*** RECORD SET Section Begins ***

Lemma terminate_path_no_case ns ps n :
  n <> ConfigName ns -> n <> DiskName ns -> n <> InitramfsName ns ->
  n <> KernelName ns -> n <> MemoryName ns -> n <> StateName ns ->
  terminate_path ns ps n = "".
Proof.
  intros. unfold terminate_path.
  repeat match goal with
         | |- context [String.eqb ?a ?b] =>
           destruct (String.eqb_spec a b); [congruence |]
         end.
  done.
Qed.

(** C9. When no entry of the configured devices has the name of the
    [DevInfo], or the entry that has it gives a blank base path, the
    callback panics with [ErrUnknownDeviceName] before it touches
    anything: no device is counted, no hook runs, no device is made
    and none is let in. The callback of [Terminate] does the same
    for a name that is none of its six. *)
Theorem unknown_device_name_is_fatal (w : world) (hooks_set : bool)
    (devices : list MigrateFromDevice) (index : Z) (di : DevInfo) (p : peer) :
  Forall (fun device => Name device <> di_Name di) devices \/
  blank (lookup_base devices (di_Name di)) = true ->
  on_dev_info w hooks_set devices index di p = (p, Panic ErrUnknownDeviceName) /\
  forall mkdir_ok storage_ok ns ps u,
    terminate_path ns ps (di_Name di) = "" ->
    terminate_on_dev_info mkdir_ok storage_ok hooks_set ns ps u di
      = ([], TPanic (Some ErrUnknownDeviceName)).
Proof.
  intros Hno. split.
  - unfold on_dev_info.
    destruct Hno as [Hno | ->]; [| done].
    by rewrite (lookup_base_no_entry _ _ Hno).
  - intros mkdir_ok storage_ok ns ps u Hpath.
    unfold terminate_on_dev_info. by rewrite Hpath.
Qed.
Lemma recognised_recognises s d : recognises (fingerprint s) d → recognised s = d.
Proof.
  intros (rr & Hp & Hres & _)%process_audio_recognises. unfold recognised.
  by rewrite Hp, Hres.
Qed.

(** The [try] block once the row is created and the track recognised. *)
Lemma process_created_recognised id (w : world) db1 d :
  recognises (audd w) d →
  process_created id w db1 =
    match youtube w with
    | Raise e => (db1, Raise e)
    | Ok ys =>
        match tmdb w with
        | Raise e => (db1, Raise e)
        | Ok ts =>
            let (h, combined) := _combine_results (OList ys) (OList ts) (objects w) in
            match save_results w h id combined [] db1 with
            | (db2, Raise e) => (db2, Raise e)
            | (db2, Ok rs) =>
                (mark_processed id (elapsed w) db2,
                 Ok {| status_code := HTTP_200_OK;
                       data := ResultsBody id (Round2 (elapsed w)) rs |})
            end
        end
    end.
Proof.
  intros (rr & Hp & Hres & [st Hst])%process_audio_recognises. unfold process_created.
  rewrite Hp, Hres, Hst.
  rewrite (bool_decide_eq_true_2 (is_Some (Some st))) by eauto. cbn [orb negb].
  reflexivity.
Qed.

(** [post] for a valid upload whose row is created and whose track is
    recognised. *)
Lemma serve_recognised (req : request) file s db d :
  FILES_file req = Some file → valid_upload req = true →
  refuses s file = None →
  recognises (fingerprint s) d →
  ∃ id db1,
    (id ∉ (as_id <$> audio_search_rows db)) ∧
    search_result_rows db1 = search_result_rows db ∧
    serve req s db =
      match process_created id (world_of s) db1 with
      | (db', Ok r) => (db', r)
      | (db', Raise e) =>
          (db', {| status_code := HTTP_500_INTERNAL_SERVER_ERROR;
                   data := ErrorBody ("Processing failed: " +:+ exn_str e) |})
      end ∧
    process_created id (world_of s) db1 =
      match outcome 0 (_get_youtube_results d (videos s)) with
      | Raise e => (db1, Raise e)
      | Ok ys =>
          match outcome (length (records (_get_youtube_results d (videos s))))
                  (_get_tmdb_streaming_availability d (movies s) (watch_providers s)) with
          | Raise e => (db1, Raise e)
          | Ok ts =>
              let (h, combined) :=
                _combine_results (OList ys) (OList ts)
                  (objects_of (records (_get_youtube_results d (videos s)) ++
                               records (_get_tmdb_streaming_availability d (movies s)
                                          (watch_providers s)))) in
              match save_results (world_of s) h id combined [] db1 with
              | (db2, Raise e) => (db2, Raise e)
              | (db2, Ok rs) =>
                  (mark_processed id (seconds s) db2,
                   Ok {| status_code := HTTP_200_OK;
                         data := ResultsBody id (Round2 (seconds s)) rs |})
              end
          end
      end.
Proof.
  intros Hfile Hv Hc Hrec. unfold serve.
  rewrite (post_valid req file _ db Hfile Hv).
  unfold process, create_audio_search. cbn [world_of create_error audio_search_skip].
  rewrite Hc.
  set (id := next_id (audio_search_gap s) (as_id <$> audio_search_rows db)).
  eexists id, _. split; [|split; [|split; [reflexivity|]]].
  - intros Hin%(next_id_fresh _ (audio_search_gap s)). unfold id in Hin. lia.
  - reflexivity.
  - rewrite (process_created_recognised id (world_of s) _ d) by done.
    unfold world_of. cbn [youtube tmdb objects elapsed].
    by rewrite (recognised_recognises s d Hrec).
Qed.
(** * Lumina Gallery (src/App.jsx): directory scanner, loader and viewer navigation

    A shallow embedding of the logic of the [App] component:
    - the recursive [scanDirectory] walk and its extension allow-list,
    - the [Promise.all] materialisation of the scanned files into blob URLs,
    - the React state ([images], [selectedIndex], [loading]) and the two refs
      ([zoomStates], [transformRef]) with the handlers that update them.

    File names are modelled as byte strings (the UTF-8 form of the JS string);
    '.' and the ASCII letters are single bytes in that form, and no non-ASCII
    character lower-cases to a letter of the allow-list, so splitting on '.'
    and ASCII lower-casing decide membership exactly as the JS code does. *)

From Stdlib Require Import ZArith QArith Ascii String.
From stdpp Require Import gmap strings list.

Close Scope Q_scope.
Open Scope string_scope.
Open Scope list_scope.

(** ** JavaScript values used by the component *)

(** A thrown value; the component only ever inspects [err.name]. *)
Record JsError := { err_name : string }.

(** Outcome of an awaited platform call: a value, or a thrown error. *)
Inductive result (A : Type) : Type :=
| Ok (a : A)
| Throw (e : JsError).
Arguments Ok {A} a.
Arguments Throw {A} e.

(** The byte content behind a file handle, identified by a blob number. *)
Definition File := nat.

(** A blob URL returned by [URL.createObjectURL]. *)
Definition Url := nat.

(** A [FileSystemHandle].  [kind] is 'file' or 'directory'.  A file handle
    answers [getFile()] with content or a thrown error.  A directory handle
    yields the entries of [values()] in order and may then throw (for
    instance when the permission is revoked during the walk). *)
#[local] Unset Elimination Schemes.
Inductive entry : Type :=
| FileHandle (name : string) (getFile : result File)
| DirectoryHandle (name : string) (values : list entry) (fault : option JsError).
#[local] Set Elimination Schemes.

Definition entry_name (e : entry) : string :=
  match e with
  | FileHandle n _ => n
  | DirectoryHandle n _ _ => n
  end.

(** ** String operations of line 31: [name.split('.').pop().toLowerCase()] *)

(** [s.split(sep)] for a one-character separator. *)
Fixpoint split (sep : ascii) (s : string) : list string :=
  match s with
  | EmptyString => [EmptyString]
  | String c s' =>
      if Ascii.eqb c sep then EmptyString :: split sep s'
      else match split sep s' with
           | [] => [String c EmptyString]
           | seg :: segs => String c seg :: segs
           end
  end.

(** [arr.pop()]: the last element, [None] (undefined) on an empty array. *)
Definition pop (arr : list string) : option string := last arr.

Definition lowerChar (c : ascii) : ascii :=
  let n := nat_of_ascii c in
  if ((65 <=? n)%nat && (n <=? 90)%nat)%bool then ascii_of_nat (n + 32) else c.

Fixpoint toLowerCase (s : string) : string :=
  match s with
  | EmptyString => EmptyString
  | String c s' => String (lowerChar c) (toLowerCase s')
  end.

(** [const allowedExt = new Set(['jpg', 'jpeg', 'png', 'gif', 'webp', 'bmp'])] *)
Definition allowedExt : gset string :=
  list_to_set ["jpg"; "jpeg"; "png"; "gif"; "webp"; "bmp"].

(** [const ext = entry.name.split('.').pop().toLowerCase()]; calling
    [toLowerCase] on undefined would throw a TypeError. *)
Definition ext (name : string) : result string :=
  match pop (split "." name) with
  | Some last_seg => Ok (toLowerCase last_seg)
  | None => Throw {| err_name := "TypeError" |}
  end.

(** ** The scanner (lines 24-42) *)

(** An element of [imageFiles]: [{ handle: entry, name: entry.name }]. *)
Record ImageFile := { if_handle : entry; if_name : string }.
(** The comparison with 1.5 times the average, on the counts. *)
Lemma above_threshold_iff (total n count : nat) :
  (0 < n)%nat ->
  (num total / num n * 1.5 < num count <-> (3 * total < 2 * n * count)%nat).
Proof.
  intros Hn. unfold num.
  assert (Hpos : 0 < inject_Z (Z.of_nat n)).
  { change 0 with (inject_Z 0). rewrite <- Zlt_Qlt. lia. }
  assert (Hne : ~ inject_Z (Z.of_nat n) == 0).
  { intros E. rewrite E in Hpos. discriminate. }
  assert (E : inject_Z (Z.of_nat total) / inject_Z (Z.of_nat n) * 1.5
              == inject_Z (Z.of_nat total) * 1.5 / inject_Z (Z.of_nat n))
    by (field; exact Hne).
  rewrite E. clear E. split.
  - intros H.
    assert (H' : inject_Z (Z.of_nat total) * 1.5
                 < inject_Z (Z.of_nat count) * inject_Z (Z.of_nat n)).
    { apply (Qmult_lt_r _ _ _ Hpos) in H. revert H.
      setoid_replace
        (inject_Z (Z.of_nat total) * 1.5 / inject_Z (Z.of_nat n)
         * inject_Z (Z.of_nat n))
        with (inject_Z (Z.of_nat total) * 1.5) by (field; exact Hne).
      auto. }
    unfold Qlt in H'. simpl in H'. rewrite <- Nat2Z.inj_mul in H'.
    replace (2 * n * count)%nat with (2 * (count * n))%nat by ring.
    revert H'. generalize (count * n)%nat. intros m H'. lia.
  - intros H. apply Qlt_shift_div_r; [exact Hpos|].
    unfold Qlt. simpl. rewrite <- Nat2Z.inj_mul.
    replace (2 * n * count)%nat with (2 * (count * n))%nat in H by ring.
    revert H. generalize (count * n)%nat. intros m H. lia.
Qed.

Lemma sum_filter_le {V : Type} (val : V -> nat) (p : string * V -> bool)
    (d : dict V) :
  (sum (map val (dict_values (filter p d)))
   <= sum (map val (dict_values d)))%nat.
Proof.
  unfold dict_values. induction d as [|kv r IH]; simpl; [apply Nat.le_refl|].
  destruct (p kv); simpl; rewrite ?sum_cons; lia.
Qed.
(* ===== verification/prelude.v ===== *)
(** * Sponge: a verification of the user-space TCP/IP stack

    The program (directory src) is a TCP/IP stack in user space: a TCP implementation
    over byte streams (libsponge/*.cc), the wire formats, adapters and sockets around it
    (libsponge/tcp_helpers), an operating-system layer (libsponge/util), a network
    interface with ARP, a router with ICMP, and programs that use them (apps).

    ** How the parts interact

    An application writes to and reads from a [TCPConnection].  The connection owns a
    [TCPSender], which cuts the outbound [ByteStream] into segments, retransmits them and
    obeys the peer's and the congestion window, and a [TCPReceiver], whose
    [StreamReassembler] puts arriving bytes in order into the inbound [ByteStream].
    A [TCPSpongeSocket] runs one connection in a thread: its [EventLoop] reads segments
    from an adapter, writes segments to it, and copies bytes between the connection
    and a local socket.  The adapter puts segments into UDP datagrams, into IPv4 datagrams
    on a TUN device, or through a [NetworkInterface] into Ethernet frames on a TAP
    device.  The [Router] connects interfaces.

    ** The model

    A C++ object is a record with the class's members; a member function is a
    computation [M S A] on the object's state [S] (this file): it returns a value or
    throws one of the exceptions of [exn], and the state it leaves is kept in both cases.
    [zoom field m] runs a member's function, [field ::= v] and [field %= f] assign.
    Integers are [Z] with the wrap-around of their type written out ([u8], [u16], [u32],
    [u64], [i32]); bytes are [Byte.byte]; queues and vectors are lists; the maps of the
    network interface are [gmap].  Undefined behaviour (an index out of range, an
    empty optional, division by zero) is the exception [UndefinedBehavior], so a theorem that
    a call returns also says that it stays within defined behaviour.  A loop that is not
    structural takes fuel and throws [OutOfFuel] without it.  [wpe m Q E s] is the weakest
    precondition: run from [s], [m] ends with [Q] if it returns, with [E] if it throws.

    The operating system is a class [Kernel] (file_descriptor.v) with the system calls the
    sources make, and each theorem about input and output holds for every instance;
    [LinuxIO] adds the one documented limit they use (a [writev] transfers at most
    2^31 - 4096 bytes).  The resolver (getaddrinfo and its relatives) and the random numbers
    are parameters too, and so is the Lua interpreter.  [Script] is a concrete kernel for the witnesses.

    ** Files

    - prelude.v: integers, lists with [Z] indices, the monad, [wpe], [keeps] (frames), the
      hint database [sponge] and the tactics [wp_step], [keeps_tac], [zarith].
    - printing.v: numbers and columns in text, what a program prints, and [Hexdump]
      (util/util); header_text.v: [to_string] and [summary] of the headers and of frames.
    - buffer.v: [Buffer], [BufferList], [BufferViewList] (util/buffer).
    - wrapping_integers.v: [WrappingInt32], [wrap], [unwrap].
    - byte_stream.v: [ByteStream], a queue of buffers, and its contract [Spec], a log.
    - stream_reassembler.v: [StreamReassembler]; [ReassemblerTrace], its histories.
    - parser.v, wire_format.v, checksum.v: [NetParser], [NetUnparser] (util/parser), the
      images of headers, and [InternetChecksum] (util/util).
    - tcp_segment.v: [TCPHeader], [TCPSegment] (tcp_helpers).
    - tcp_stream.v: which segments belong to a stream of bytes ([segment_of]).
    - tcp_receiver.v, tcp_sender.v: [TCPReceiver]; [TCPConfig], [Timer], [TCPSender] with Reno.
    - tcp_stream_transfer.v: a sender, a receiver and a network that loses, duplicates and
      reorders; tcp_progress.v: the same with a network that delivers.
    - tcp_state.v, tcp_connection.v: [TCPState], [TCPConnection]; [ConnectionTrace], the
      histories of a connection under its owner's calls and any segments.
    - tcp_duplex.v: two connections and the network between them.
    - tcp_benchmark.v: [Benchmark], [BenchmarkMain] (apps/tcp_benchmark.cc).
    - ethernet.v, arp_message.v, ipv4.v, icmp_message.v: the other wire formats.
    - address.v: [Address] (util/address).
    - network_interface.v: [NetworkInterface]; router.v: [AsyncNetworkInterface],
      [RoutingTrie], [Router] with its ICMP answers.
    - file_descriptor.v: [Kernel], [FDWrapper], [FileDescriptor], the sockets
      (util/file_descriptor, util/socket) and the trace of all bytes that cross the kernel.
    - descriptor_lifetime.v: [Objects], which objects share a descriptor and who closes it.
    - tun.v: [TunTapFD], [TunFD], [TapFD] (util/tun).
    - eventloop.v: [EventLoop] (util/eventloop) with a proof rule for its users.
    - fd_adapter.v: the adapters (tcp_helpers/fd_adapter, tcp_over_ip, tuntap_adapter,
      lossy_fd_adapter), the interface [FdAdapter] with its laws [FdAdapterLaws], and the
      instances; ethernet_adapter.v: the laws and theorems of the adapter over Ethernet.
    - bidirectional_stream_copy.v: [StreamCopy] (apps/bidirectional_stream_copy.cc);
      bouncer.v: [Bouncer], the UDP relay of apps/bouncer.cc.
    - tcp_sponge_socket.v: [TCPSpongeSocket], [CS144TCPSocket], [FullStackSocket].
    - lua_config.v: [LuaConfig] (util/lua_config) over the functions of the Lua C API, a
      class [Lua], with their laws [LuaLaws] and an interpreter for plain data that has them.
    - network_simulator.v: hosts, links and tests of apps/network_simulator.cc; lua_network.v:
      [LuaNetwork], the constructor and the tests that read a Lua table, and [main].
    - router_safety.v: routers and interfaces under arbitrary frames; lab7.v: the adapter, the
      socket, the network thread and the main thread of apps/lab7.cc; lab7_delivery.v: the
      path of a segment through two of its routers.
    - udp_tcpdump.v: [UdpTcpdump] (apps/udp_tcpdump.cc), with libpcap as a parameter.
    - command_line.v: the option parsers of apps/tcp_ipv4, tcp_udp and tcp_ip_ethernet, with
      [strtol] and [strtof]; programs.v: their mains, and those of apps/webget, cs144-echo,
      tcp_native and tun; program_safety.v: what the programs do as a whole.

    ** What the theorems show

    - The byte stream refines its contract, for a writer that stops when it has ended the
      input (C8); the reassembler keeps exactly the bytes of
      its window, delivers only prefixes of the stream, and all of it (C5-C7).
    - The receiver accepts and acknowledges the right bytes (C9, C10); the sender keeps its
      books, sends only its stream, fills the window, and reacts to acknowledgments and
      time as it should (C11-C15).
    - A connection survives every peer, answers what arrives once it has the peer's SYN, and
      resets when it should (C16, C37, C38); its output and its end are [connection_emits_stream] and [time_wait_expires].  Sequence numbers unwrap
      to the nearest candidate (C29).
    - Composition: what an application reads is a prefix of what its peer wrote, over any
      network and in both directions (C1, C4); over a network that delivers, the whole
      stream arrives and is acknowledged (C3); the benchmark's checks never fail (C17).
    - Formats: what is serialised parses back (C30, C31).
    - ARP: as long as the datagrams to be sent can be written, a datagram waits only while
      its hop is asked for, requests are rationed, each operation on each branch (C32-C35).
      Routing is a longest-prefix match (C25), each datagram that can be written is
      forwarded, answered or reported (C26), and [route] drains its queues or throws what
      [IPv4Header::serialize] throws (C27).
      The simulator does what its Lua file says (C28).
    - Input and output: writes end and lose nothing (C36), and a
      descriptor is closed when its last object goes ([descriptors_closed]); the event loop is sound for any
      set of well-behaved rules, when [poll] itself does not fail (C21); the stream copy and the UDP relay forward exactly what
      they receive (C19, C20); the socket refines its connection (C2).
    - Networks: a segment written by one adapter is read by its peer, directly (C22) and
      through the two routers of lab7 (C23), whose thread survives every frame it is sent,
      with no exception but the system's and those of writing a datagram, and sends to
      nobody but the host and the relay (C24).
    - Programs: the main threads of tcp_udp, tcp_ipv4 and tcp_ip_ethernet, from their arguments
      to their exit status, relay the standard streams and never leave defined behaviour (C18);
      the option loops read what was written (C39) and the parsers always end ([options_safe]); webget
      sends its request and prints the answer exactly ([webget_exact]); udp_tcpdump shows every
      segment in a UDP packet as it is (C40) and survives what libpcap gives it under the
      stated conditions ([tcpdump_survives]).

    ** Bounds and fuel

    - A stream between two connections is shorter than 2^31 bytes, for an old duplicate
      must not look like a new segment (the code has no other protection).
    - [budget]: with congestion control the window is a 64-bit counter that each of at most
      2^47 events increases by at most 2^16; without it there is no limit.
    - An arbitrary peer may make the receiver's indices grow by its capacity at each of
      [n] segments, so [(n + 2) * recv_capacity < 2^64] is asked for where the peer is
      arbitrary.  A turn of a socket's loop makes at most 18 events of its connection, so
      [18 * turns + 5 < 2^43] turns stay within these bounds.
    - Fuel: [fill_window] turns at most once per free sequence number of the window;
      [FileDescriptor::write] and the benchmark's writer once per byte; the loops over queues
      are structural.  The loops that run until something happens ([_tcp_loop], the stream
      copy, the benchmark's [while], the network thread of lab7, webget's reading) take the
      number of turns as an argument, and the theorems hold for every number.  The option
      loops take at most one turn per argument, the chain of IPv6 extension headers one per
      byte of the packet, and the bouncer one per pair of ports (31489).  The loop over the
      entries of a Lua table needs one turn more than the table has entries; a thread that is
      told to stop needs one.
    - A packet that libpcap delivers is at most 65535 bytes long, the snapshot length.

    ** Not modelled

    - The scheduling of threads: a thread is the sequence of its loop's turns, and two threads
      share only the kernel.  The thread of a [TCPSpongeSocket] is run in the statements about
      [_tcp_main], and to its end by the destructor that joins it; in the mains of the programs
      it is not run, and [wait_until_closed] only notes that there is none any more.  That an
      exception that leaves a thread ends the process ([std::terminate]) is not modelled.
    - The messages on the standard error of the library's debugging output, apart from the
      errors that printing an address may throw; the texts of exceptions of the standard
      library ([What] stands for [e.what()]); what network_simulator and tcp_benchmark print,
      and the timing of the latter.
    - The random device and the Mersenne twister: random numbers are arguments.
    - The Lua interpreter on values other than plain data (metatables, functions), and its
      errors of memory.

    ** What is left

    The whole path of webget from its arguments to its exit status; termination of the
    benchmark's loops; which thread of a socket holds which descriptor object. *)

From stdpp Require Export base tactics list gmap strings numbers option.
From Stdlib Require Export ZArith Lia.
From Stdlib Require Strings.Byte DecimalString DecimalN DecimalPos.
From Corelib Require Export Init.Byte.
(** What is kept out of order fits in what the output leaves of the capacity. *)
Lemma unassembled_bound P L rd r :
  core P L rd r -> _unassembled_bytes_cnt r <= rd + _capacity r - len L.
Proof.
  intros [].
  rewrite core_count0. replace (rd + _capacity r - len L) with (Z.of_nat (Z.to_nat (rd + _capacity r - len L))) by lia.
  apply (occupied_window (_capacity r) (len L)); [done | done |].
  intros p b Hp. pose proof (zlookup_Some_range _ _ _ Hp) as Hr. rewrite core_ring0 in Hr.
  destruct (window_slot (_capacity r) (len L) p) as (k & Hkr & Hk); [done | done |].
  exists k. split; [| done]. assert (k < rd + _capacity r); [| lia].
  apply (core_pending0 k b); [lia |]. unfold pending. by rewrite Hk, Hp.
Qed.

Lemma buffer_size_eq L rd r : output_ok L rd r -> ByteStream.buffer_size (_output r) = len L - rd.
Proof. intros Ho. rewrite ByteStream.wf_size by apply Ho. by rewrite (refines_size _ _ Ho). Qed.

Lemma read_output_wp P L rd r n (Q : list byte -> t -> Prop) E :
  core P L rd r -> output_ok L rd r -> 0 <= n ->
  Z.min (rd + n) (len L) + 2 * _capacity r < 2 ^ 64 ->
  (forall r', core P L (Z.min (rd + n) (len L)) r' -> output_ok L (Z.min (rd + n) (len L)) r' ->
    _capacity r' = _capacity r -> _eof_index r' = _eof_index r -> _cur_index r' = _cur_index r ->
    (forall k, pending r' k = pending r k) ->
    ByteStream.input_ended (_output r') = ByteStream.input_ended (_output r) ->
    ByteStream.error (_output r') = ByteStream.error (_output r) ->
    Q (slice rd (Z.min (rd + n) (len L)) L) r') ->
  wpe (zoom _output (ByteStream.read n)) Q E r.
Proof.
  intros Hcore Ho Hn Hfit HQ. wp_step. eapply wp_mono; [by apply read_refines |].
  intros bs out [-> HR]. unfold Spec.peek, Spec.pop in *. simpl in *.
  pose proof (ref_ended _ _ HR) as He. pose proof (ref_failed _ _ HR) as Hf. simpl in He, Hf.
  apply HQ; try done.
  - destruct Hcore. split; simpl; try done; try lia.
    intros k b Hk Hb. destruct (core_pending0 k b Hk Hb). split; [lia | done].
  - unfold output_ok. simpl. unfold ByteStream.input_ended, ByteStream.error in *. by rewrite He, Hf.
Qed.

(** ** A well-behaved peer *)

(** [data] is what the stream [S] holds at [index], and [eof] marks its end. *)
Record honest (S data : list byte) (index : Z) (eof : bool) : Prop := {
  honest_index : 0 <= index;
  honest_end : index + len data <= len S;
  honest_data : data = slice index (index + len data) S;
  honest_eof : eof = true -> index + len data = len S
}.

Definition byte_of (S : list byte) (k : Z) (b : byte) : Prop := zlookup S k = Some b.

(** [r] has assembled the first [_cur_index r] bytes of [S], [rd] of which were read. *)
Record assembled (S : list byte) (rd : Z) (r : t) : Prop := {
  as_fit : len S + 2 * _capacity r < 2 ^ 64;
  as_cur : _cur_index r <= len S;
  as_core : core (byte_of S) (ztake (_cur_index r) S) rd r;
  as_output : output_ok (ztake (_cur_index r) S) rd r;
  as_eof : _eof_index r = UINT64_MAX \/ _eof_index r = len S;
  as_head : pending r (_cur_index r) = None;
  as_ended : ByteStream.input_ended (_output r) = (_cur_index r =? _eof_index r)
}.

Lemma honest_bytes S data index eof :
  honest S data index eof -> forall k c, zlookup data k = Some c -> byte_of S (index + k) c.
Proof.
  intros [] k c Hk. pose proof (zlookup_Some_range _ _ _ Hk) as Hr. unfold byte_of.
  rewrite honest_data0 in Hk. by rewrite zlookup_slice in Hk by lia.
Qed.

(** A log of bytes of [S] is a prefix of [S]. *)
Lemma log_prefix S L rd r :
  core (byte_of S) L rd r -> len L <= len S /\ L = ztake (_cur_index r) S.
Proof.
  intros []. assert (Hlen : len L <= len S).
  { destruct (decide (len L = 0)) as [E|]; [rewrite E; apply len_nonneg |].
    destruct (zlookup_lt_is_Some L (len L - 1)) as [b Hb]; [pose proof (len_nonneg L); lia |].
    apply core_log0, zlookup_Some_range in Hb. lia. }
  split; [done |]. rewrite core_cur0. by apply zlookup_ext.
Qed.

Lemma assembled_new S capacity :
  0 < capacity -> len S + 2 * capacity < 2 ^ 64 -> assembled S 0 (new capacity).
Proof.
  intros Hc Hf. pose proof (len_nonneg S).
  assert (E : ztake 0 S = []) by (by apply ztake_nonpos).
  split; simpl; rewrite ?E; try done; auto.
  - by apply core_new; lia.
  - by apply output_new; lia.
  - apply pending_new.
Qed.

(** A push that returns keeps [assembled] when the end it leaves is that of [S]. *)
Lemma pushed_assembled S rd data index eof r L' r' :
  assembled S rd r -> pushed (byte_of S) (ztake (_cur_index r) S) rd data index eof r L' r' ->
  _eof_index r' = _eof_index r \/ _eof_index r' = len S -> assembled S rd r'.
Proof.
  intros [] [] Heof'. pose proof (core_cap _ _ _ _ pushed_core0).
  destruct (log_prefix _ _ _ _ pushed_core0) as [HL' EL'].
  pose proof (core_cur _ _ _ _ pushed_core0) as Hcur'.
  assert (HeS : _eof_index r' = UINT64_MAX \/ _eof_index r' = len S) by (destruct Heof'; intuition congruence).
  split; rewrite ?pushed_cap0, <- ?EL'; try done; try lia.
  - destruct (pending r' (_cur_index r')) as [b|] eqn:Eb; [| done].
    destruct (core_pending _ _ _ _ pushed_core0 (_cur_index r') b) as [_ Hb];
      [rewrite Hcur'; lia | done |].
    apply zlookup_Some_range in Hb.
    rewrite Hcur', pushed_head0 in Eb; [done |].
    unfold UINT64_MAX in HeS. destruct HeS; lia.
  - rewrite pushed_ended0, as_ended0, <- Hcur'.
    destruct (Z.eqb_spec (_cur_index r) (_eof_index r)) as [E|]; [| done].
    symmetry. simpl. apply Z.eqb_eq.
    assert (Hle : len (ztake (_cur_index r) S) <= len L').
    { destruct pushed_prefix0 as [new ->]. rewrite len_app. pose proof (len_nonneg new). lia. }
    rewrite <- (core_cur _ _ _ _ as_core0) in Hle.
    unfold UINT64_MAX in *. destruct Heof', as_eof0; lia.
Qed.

*** RECORD SET Section Ends ***

▸ **REQUIRED WORK**
Which lines in the records above contain the string "into"? Copy each one.

▸ **OUTPUT BELOW**
    - the [Promise.all] materialisation of the scanned files into blob URLs,
    [TCPSender], which cuts the outbound [ByteStream] into segments, retransmits them and
    [StreamReassembler] puts arriving bytes in order into the inbound [ByteStream].
    and a local socket.  The adapter puts segments into UDP datagrams, into IPv4 datagrams
    on a TUN device, or through a [NetworkInterface] into Ethernet frames on a TAP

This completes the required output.